ReadWriteWeb recently reported on the EFF’s launching of its Takedown Hall of Shame. One of the most notable parts of this site-within-a-site is that there is a specific guide to YouTube video removals. (Aside: yes, I noticed the EFF is yet another organziation that insists upon using the loaded term “intellectual property” and maybe they are unaware of why it is so bad).

It’s sad that we even need something like this. Copyright is not inherently evil; as originally implemented, the Statute of Anne accomplished a quite noble goal when originally passed back in 1710. However, somehow, someway, we as a society (and it’s not just the US anymore, but most of the world) have gone from a reasonable, single 14-year term to what is a nominally limited term that in reality, may as well be perpetuity (70 years from the author’s death, 95 years from publication, 120 years from creation).

In addition, the entire concept of fair use has gone out the window. I wrote a bit about the NFL’s heavy-handed abuse of copyright back on 2009 January 15. (It’s been almost ten months, long enough for the next NFL season to have started, and nobody ever sent me a URL of a video of this play that is still online.) This is a clear example of fair use, about as clear as they get. And yet, YouTube yanks it because the NFL says “that’s copyrighted.”

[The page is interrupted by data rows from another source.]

(* ===== verification/RebookingInvariants.v ===== *)
(** What every history of rebookings preserves.

    [db_inv] is the well-formedness of the airline's data: the schema's
    constraints, booked segments on fares their flights sell, no negative seat
    counts, travel credits between 0 and their original amount.  The seats of
    a fare are either available or occupied by the passengers booked on it,
    and the balances of credits, reservations and segments reconcile with the
    [flight_changes] log. *)
From stdpp Require Import base numbers strings list sets.
From S2P Require Import Prelude Models Rules Database Uuid OrmRebooking.
Local Open Scope Z_scope.
Local Open Scope bool_scope.

(** * Seats and money *)

Definition seats_of (db : DB) (fl fc : UUID) : Z :=
  match find_fare db fl fc with Some ff => ff_available_seats ff | None => 0 end.

Definition party (db : DB) (rs : ReservationSegment) : Z :=
  Z.of_nat (length (passengers_of db (rs_reservation_id rs))).

Definition on_fare (fl fc : UUID) (rs : ReservationSegment) : bool :=
  (rs_flight_id rs =? fl)%N && (rs_fare_class_id rs =? fc)%N.

(** The passengers booked on a fare. *)
Definition occupancy (db : DB) (fl fc : UUID) : Z :=
  zsum (fun rs => if on_fare fl fc rs then party db rs else 0) (reservation_segments db).

Definition credit_balance (db : DB) : Decimal := zsum tc_remaining_amount (travel_credits db).
Definition credit_spent (db : DB) : Decimal := zsum ch_travel_credit_used (flight_changes db).
Definition totals (db : DB) : Decimal := zsum r_total_amount (reservations db).
Definition charged (db : DB) : Decimal :=
  zsum (fun ch => ch_fare_difference ch + ch_change_fee ch - ch_travel_credit_used ch)
    (flight_changes db).
Definition prices (db : DB) : Decimal := zsum rs_price_paid (reservation_segments db).
Definition differences (db : DB) : Decimal := zsum ch_fare_difference (flight_changes db).

(** * The invariant *)

Definition usable (c : TravelCredit) : Prop :=
  tc_status c = C_AVAILABLE \/ tc_status c = C_PARTIALLY_USED.

Record credit_ok (c : TravelCredit) : Prop := {
  credit_range : 0 <= tc_remaining_amount c <= tc_original_amount c;
  credit_usable : usable c -> 0 < tc_remaining_amount c }.

Record db_inv (db : DB) : Prop := {
  inv_schema : schema_ok db;
  inv_on_sale : segments_on_sale db;
  inv_seats : Forall (fun ff => 0 <= ff_available_seats ff) (flight_fares db);
  inv_credits : Forall credit_ok (travel_credits db) }.

(** * One rebooking *)

Section Rebooked.
Context (am : Ambient) (sel : RebookingSelectionSchema) (db : DB) (Hdb : schema_ok db).
Context (sn : RebookingSnapshotSchema) (credit : option TravelCredit)
        (v : RebookingValidationSchema) (seg : ReservationSegment) (r : Reservation)
        (nf off : FlightFare) (Hex : Executed am sel db sn credit v seg r nf off).
Let db' := rebooked am sel v db.

Lemma rebooked_find_fare fl fc :
  find_fare db' fl fc =
  (fun ff => let ff' := if is_fare (va_new_flight_id v) (va_new_fare_class_id v) ff
                        then add_seats (- va_passenger_count v) ff else ff in
             if is_fare (va_old_flight_id v) (va_old_fare_class_id v) ff
             then add_seats (va_passenger_count v) ff' else ff')
  <$> find_fare db fl fc.
Proof.
  unfold db', find_fare at 1, rebooked; cbn [flight_fares].
  rewrite !scalar_update by done. rewrite <- option_fmap_compose.
  apply option_fmap_ext. intros ff; cbn. by destruct (is_fare (va_new_flight_id v) _ ff).
Qed.

Lemma rebooked_find_segment id :
  find_segment db' id =
  (fun s => if (rs_id s =? sel_segment_id sel)%N then book am v s else s) <$> find_segment db id.
Proof. apply scalar_update. done. Qed.

Lemma rebooked_find_reservation id :
  find_reservation db' id =
  (fun r => if (r_id r =? va_reservation_id v)%N then charge am v r else r) <$> find_reservation db id.
Proof. apply scalar_update. done. Qed.

Lemma rebooked_party rs : party db' rs = party db rs.
Proof. done. Qed.

Lemma segment_in : seg ∈ reservation_segments db /\ (rs_id seg =? sel_segment_id sel)%N = true.
Proof. destruct Hex as [_ _ H]. exact (scalar_Some _ _ _ H). Qed.

Lemma segment_key rs : (rs_id rs =? sel_segment_id sel)%N = true -> rs_id rs = rs_id seg.
Proof.
  intros ?%N.eqb_eq. destruct segment_in as [_ ?%N.eqb_eq]. congruence.
Qed.

(** Summing over segments: only the rebooked one changes. *)
Lemma rebooked_segments_sum (f : ReservationSegment -> Z) :
  zsum f (reservation_segments db') =
  zsum f (reservation_segments db) + (f (book am v seg) - f seg).
Proof.
  destruct segment_in as [Hin Hid]. cbn.
  apply (zsum_update rs_id); [apply Hdb|done..|apply segment_key].
Qed.

Lemma rebooked_seats fl fc :
  is_Some (find_fare db fl fc) ->
  seats_of db' fl fc + occupancy db' fl fc = seats_of db fl fc + occupancy db fl fc.
Proof.
  intros [ff Hff]. unfold occupancy. rewrite rebooked_segments_sum.
  rewrite (zsum_ext (fun rs => if on_fare fl fc rs then party db' rs else 0)
    (fun rs => if on_fare fl fc rs then party db rs else 0)) by done.
  unfold seats_of. rewrite rebooked_find_fare, Hff. cbn [fmap option_fmap option_map].
  destruct Hex as [_ _ _ [Ho1 Ho2] _ _ Hrid _ _ _ Hn _ _].
  destruct (find_fare_key _ _ _ _ Hff) as [Hk1 Hk2].
  assert (party db seg = va_passenger_count v) as Hp by (unfold party; by rewrite Hn, Hrid).
  cbv beta. change (party db' (book am v seg)) with (party db seg).
  change (party db' seg) with (party db seg). rewrite Hp.
  unfold on_fare, is_fare. cbn [book set_booking rs_flight_id rs_fare_class_id].
  rewrite Hk1, Hk2, <- Ho1, <- Ho2.
  rewrite (N.eqb_sym fl), (N.eqb_sym fc), (N.eqb_sym fl), (N.eqb_sym fc).
  repeat case_match; cbn; lia.
Qed.

Lemma spend_credit_key {K} (key : TravelCredit -> K) t :
  (forall c a, key (spend a c) = key c) -> key <$> spend_credit sel t = key <$> t.
Proof.
  intros Hk. unfold spend_credit. destruct (sel_travel_credit_id sel); [|done].
  apply update_key. auto.
Qed.

Lemma rebooked_schema : schema_ok db'.
Proof.
  destruct Hdb, Hex as [_ _ _ _ _ _ _ Hnf _ _ _ _ _].
  assert (nf ∈ flight_fares db) as Hin by (exact (proj1 (scalar_Some _ _ _ Hnf))).
  apply find_fare_key in Hnf as [Hk1 Hk2].
  assert (forall b c, rs_flight_id (book am v b) ∈ f_id <$> flights db /\
                      rs_fare_class_id (book am v c) ∈ fc_id <$> fare_classes db) as Hnew.
  { intros b c; cbn. rewrite <- Hk1, <- Hk2. split; by eapply references_elem. }
  unfold db', rebooked. split;
    cbn [customers passengers reservation_passengers reservations flights fare_classes
      flight_fares reservation_segments travel_credits]; try done;
    try (apply references_update; [done|]; intros; by apply Hnew);
    unfold references; repeat rewrite update_key by done;
    rewrite ?spend_credit_key by done; try done.
Qed.

Lemma rebooked_on_sale : segments_on_sale db -> segments_on_sale db'.
Proof.
  intros Hos. apply Forall_forall. intros rs Hrs. cbn in Hrs.
  rewrite rebooked_find_fare, fmap_is_Some.
  apply elem_of_update in Hrs as (rs0 & Hrs0 & ->).
  destruct (rs_id rs0 =? sel_segment_id sel)%N.
  - cbn. destruct Hex as [_ _ _ _ _ _ _ Hnf _ _ _ _ _]. by exists nf.
  - by apply (proj1 (Forall_forall _ _) Hos).
Qed.

Lemma rebooked_nonneg :
  Forall (fun ff => 0 <= ff_available_seats ff) (flight_fares db) ->
  Forall (fun ff => 0 <= ff_available_seats ff) (flight_fares db').
Proof.
  rewrite !Forall_forall. intros Hnn ff Hin. cbn in Hin.
  destruct Hex as [_ _ _ _ _ _ _ Hnf _ Hseats _ _ _].
  apply elem_of_update in Hin as (ff1 & Hin & ->).
  apply elem_of_update in Hin as (ff0 & Hin & ->).
  pose proof (Hnn _ Hin).
  assert (is_fare (va_new_flight_id v) (va_new_fare_class_id v) ff0 = true -> ff0 = nf) as Heq.
  { intros [H1 H2]%is_fare_iff. unfold find_fare in Hnf.
    rewrite (scalar_unique (fun f => (ff_flight_id f, ff_fare_class_id f)) _ _ ff0) in Hnf.
    - by simplify_eq.
    - apply Hdb.
    - done.
    - by apply is_fare_iff.
    - intros f' [-> ->]%is_fare_iff. by rewrite H1, H2. }
  destruct (is_fare (va_new_flight_id v) _ ff0);
    [rewrite (Heq eq_refl) in *|]; case_match; cbn; lia.
Qed.

Lemma rebooked_credits :
  Forall credit_ok (travel_credits db) -> Forall credit_ok (travel_credits db').
Proof.
  rewrite !Forall_forall. intros Hok c Hin. cbn in Hin. unfold spend_credit in Hin.
  destruct Hex as [_ _ _ _ _ _ _ _ _ _ _ Hcr _].
  destruct (sel_travel_credit_id sel) as [id|]; [|by apply Hok].
  destruct Hcr as (c0 & Hc0 & Ham).
  apply elem_of_update in Hin as (c1 & Hin & ->).
  destruct (tc_id c1 =? id)%N eqn:E; [|by apply Hok].
  assert (c1 = c0) as ->.
  { apply N.eqb_eq in E. unfold find_credit in Hc0.
    rewrite (scalar_unique tc_id _ _ c1) in Hc0; [by simplify_eq|apply Hdb|done|by apply N.eqb_eq|].
    intros c' ?%N.eqb_eq. congruence. }
  destruct (Hok _ Hin) as [[Hlo Hhi] _]. unfold spend. split; cbn; [lia|].
  unfold usable; cbn. destruct (Z.eqb_spec (tc_remaining_amount c0 - sel_travel_credit_amount sel) 0).
  - by intros [|].
  - intros _. lia.
Qed.

Lemma rebooked_inv : db_inv db -> db_inv db'.
Proof.
  intros [_ ? ? ?]. split.
  - apply rebooked_schema.
  - by apply rebooked_on_sale.
  - by apply rebooked_nonneg.
  - by apply rebooked_credits.
Qed.

(** The three ledgers. *)

Lemma validated_used : va_travel_credit_used v = sel_travel_credit_amount sel.
Proof.
  destruct Hex as [_ Hv _ _ _ _ _ _ _ _ _ _ _]. apply validate_iff in Hv as [[] ->]. by cbn.
Qed.

Lemma rebooked_credit_ledger :
  credit_balance db' + credit_spent db' = credit_balance db + credit_spent db.
Proof.
  unfold credit_balance, credit_spent; cbn. rewrite zsum_app. unfold zsum at 3; cbn.
  rewrite validated_used. destruct Hex as [_ _ _ _ _ _ _ _ _ _ _ Hcr _].
  unfold spend_credit. destruct (sel_travel_credit_id sel) as [id|]; [|cbn; lia].
  destruct Hcr as (c0 & Hc0 & Ham). apply scalar_Some in Hc0 as [Hin Hid].
  rewrite (zsum_update tc_id _ _ _ _ c0); [|apply Hdb|done|done|].
  - cbn. lia.
  - intros c' ?%N.eqb_eq. apply N.eqb_eq in Hid. congruence.
Qed.

Lemma rebooked_total_ledger : totals db' - charged db' = totals db - charged db.
Proof.
  unfold totals, charged; cbn. rewrite zsum_app. unfold zsum at 3; cbn.
  destruct Hex as [_ _ _ _ _ Hr _ _ _ _ _ _ _]. apply scalar_Some in Hr as [Hin Hid].
  rewrite (zsum_update r_id _ _ _ _ r); [|apply Hdb|done|done|].
  - cbn. lia.
  - intros c' ?%N.eqb_eq. apply N.eqb_eq in Hid. congruence.
Qed.

Lemma rebooked_price_ledger : prices db' - differences db' = prices db - differences db.
Proof.
  unfold prices, differences. rewrite rebooked_segments_sum; cbn. rewrite zsum_app.
  unfold zsum at 3; cbn. destruct Hex as [Hs Hv Hseg _ _ _ _ _ _ _ _ _ _].
  apply get_snapshot_rows in Hs as (seg' & r' & f & fc & ff & tf & tc & [Hseg'] & ->).
  apply validate_iff in Hv as [_ ->]. cbn. rewrite Hseg in Hseg'. simplify_eq. lia.
Qed.
End Rebooked.

(** * Histories *)

Definition rebook (am : Ambient) (sel : RebookingSelectionSchema) (db : DB) : DB :=
  (execute am (validate_rebooking_selection (am_now_validate am)) sel db).2.

(** Rebooking requests executed one after the other, failed ones included. *)
Definition rebook_all (requests : list (Ambient * RebookingSelectionSchema)) (db : DB) : DB :=
  foldl (fun db req => rebook req.1 req.2 db) db requests.

(** A relation between databases every rebooking keeps holds along a history. *)
Lemma rebook_all_ind (R : DB -> DB -> Prop) :
  (forall db, R db db) -> (forall a b c, R a b -> R b c -> R a c) ->
  (forall am sel db, db_inv db -> R db (rebook am sel db)) ->
  forall requests db, db_inv db -> db_inv (rebook_all requests db) /\ R db (rebook_all requests db).
Proof.
  intros Hrefl Htrans Hstep requests.
  induction requests as [|[am sel] requests IH]; intros db Hdb; cbn; [done|].
  assert (db_inv (rebook am sel db)) as Hdb'.
  { unfold rebook. destruct (execute _ _ _ _) as [[res|e] db'] eqn:E; cbn.
    - apply execute_Ok_inv in E as (? & ? & ? & ? & ? & ? & ? & Hex & -> & _); [|apply Hdb].
      by eapply rebooked_inv; [apply Hdb| |].
    - apply execute_Raise_inv in E as ->; [done|apply Hdb]. }
  destruct (IH _ Hdb') as [Hinv HR]. split; [done|]. eauto.
Qed.

(** Lift a property of successful rebookings to all of them. *)
Lemma rebook_cases (P : DB -> Prop) am sel db :
  schema_ok db -> P db ->
  (forall sn credit v seg r nf off, Executed am sel db sn credit v seg r nf off ->
     P (rebooked am sel v db)) ->
  P (rebook am sel db).
Proof.
  intros Hdb H0 H1. unfold rebook. destruct (execute _ _ _ _) as [[res|e] db'] eqn:E; cbn.
  - apply execute_Ok_inv in E as (? & ? & ? & ? & ? & ? & ? & Hex & -> & _); eauto.
  - by apply execute_Raise_inv in E as ->.
Qed.

Lemma keeps_invariant requests db :
  db_inv db -> db_inv (rebook_all requests db).
Proof. intros Hdb. by apply (rebook_all_ind (fun _ _ => True)). Qed.

Lemma conserves_seats requests db fl fc :
  db_inv db -> is_Some (find_fare db fl fc) ->
  seats_of (rebook_all requests db) fl fc + occupancy (rebook_all requests db) fl fc =
  seats_of db fl fc + occupancy db fl fc.
Proof.
  intros Hdb Hff.
  apply (rebook_all_ind (fun a b => is_Some (find_fare a fl fc) -> is_Some (find_fare b fl fc) /\
    seats_of b fl fc + occupancy b fl fc = seats_of a fl fc + occupancy a fl fc)); [..|done|done].
  - done.
  - intros a b c H1 H2 Ha. destruct (H1 Ha) as [Hb ?]. destruct (H2 Hb). split; [done|lia].
  - clear. intros am sel db Hdb Hff. apply rebook_cases; [apply Hdb|done|].
    intros. split.
    + erewrite rebooked_find_fare; [|done..]. by rewrite fmap_is_Some.
    + eapply rebooked_seats; [apply Hdb|done|done].
Qed.

Lemma reconciles requests db :
  db_inv db ->
  let db' := rebook_all requests db in
  credit_balance db' + credit_spent db' = credit_balance db + credit_spent db /\
  totals db' - charged db' = totals db - charged db /\
  prices db' - differences db' = prices db - differences db.
Proof.
  intros Hdb. cbv zeta.
  apply (rebook_all_ind (fun a b =>
    credit_balance b + credit_spent b = credit_balance a + credit_spent a /\
    totals b - charged b = totals a - charged a /\
    prices b - differences b = prices a - differences a)); [done|naive_solver lia| |done].
  clear. intros am sel db Hdb. apply rebook_cases; [apply Hdb|done|]. intros. repeat split.
  - eapply rebooked_credit_ledger; [apply Hdb|done].
  - eapply rebooked_total_ledger; [apply Hdb|done].
  - eapply rebooked_price_ledger; [apply Hdb|done].
Qed.

(** C19: the data stays well-formed along every history of rebookings: keys and
    references hold, every booked segment is on a fare its flight sells, no
    fare is oversold (seat counts stay non-negative) and no credit goes below
    zero or above its original amount. *)
Theorem history_keeps_invariant requests db :
  db_inv db -> db_inv (rebook_all requests db).
Proof. apply keeps_invariant. Qed.

(** C9: seats are conserved: for every fare, the seats available plus the
    passengers booked on it are the same after any history of rebookings. *)
Theorem history_conserves_seats requests db fl fc :
  db_inv db -> is_Some (find_fare db fl fc) ->
  seats_of (rebook_all requests db) fl fc + occupancy (rebook_all requests db) fl fc =
  seats_of db fl fc + occupancy db fl fc.
Proof. apply conserves_seats. Qed.

(** C20: the money reconciles with the change log along every history: credit
    balances fall by the credit the changes used, reservation totals move by
    what the changes charged, and segment prices by their fare differences. *)
Theorem history_reconciles requests db :
  db_inv db ->
  let db' := rebook_all requests db in
  credit_balance db' + credit_spent db' = credit_balance db + credit_spent db /\
  totals db' - charged db' = totals db - charged db /\
  prices db' - differences db' = prices db - differences db.
Proof. apply reconciles. Qed.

I could go on and on. It’s time we move to restore copyright to some modicum of sanity: fourteen years, plus a fourteen year renewal, and then public domain. We also need more exceptions to allow for the preservation of works that would otherwise just disappear due to decay of the media onto which they are recorded.

Otherwise, we have something intended to encourage innovation, but which in fact discourages and destroy it. We don’t need that, and it’s time to wake up and realize that’s where we are headed. Don’t believe me? Patents are already being abused this way against computer software.

FCC takes aim at Apple and AT&T re: Google Voice app rejection

Fred von Lohmann, writing for the EFF Deeplinks blog, reports on the FCC’s investigation regarding the highly dubious and potentially anti-competitive rejection of a Google Voice app for the iPhone.

And my not-so-humble opinion, of course, can be summed up thusly: About damn time. Hopefully, a decision on this will be at least useful as some kind of precedent so that Apple’s out-of-control rejections of iPhone apps are at least reined in a bit.

One of the more interesting quotes from the blog entry:

When a dominant hardware platform vendor teams up with a dominant network services provider, and then selectively blocks or hobbles software applications on the platform, consumers should smell an anticompetitive rat. After all, if Microsoft had a veto right over every app that ran under Windows, and used that power to selectively ban competitors who “duplicate” functionality offered by Microsoft’s own apps, we’d expect competition regulators to be up in arms.

Indeed, even Microsoft knows they would never be able to get away with locking down Windows to the extent Apple has locked down the iPhone platform. Of course, it’s much easier and nowhere near as risky (legally and otherwise) to install an alternative operating system on a PC compared to jailbreaking an iPhone.

Hopefully, the FCC will see Apple’s shenanigans for what they are: anticompetitive, unfair, and unacceptable.